■ Saved entries
-- -- --
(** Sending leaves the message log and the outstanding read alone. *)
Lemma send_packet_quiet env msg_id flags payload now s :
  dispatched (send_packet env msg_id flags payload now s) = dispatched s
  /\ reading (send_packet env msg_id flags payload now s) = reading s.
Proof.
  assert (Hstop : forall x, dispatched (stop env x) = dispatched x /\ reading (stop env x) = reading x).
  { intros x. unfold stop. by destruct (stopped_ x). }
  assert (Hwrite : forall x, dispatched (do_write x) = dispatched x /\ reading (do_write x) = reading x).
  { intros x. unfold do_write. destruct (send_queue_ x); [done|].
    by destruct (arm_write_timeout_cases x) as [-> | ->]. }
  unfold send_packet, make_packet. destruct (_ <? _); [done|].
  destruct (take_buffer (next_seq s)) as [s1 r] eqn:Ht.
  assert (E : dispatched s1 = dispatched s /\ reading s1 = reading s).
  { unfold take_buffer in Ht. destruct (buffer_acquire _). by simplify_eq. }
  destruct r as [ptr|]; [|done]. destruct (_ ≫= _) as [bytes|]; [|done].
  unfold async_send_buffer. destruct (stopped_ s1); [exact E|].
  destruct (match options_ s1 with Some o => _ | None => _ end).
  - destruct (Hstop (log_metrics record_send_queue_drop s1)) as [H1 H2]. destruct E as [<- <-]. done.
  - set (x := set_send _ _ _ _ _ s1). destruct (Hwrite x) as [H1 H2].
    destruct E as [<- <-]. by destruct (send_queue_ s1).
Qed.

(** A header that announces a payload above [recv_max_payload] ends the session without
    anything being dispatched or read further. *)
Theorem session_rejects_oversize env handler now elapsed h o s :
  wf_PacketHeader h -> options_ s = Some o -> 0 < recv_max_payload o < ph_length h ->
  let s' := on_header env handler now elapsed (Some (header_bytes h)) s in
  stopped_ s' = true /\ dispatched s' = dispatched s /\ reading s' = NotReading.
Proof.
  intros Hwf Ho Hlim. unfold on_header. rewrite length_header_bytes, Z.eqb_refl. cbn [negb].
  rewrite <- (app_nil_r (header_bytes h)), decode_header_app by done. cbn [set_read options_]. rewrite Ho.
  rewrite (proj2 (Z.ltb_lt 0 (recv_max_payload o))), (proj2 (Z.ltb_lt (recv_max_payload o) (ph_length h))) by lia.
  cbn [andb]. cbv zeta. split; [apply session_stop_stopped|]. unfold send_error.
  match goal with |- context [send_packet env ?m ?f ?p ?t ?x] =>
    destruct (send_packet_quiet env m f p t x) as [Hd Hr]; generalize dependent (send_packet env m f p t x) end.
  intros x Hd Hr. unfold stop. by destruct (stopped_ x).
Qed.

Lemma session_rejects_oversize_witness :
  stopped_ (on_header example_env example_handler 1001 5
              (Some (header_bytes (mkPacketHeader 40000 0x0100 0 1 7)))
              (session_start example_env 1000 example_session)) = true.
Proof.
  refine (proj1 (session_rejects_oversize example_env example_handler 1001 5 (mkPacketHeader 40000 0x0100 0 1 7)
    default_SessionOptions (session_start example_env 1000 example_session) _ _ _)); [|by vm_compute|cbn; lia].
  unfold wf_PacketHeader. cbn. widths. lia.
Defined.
-- -- --
■ Exercise aim
Nothing beyond the line containing "let s' := on_header" is to be output; the lines above, from the first one onward to that line, are to be transcribed exactly.

■ Solution to the exercise
(** Sending leaves the message log and the outstanding read alone. *)
Lemma send_packet_quiet env msg_id flags payload now s :
  dispatched (send_packet env msg_id flags payload now s) = dispatched s
  /\ reading (send_packet env msg_id flags payload now s) = reading s.
Proof.
  assert (Hstop : forall x, dispatched (stop env x) = dispatched x /\ reading (stop env x) = reading x).
  { intros x. unfold stop. by destruct (stopped_ x). }
  assert (Hwrite : forall x, dispatched (do_write x) = dispatched x /\ reading (do_write x) = reading x).
  { intros x. unfold do_write. destruct (send_queue_ x); [done|].
    by destruct (arm_write_timeout_cases x) as [-> | ->]. }
  unfold send_packet, make_packet. destruct (_ <? _); [done|].
  destruct (take_buffer (next_seq s)) as [s1 r] eqn:Ht.
  assert (E : dispatched s1 = dispatched s /\ reading s1 = reading s).
  { unfold take_buffer in Ht. destruct (buffer_acquire _). by simplify_eq. }
  destruct r as [ptr|]; [|done]. destruct (_ ≫= _) as [bytes|]; [|done].
  unfold async_send_buffer. destruct (stopped_ s1); [exact E|].
  destruct (match options_ s1 with Some o => _ | None => _ end).
  - destruct (Hstop (log_metrics record_send_queue_drop s1)) as [H1 H2]. destruct E as [<- <-]. done.
  - set (x := set_send _ _ _ _ _ s1). destruct (Hwrite x) as [H1 H2].
    destruct E as [<- <-]. by destruct (send_queue_ s1).
Qed.

(** A header that announces a payload above [recv_max_payload] ends the session without
    anything being dispatched or read further. *)
Theorem session_rejects_oversize env handler now elapsed h o s :
  wf_PacketHeader h -> options_ s = Some o -> 0 < recv_max_payload o < ph_length h ->
  let s' := on_header env handler now elapsed (Some (header_bytes h)) s in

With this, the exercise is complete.